To prevent being siloed by senior career officials, both former bureau officials say that Patel should work to assemble his own, loyal team at headquarters that is on board with the reforms he wants to implement and directives from the White House and the Attorney General. 

“[When] he arrives, he's got to also start forming immediately his senior leadership team. Mr. Patel, is not going to be able to do this by himself. The organization's too large. It has too many moving parts and too many programmatic areas that it covers, not only domestically, but internationally,” Piehota said. 

“So you're going to have to have a senior leadership team that he is aligned with, that aligns with him and the wishes of the Attorney General and the and the chief executive at the White House.” 

In order to refocus the country’s premier investigative agency on its core mission, as Patel promised he would do, Piehota and Danik recommend the new director focus on fixing the institutional culture, promoting strong leadership, and being open and transparent with both the public and Congress. These moves, they say, would go a long way toward preventing the kinds of abuses from the agency in recent years. 

Piehota says in recent years, especially since James Comey’s tenure as FBI Director, the bureau has adopted a “corporatized operating and leadership environment” that mirrors private companies like Google or Apple, which he says undermines the main mission, which is to investigate crimes. 

“I think it led us down where a path where we were less disciplined, and I will tell you this, the leadership in the organization also put more of a priority on being liked versus being effective in the FBI core mission set, which is to combat national security threats and crime problems, the FBI got too tied up in other peripheral matters, and they lost their mission focus,” Piehota said. 

In addition to restoring the traditional FBI culture, the former official say Patel’s focus on transparency, with both the public and Congress will go a long way to restoring the lost trust in the institution. “[Just] publish the truth, regardless of what it is, and you're going to see, you're going to see people come to the correct decision,” Danik said. 

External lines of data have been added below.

(* ===== verification/ServerSafety.v ===== *)
(** * Safety of the STUN and TURN server

    What the handlers of the server do with the state, for any datagram: only an
    authenticated request changes the tables, nothing is relayed without a
    permission, the quotas of the users hold, and bookkeeping deletes exactly what
    has expired.  Runs of a server on concrete datagrams close the file: they are
    the witnesses of the theorems and show four defects of the code. *)

From S2P Require Import Prelude Effects CText ConstTime Addr Turn StunTypes StunWrite StunRead StunRoundtrip Server.

(** ** Answers *)

(** What a step that only answers may change: the nonce key. *)
Definition same_tables (s s' : juice_server_t) : Prop :=
  allocs s' = allocs s /\ server_credentials s' = server_credentials s /\ config s' = config s /\
  server_sock s' = server_sock s /\ next_id s' = next_id s.

Lemma same_tables_trans s1 s2 s3 : same_tables s1 s2 -> same_tables s2 s3 -> same_tables s1 s3.
Proof. unfold same_tables. intuition congruence. Qed.

(** [c] changes no table and sends only from the socket of the server, to [src]. *)
Definition answers_only {A} (src : addr_record_t) (c : M A) : Prop :=
  forall s x s' tr, c s = Some (x, s', tr) ->
  same_tables s s' /\ Forall (fun ev => exists d, ev = Sent (server_sock s) src d) tr.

In his first statement since being confirmed, Patel reiterated his promises for reform and transparency. “The FBI has a storied legacy—from the ‘G-Men’ to safeguarding our nation in the wake of 9/11. The American people deserve an FBI that is transparent, accountable, and committed to justice. The politicalization of our justice system has eroded public trust—but that ends today,” Director Patel posted to X after his confirmation. 

“My mission as Director is clear: let good cops be cops—and rebuild trust in the FBI,” he said.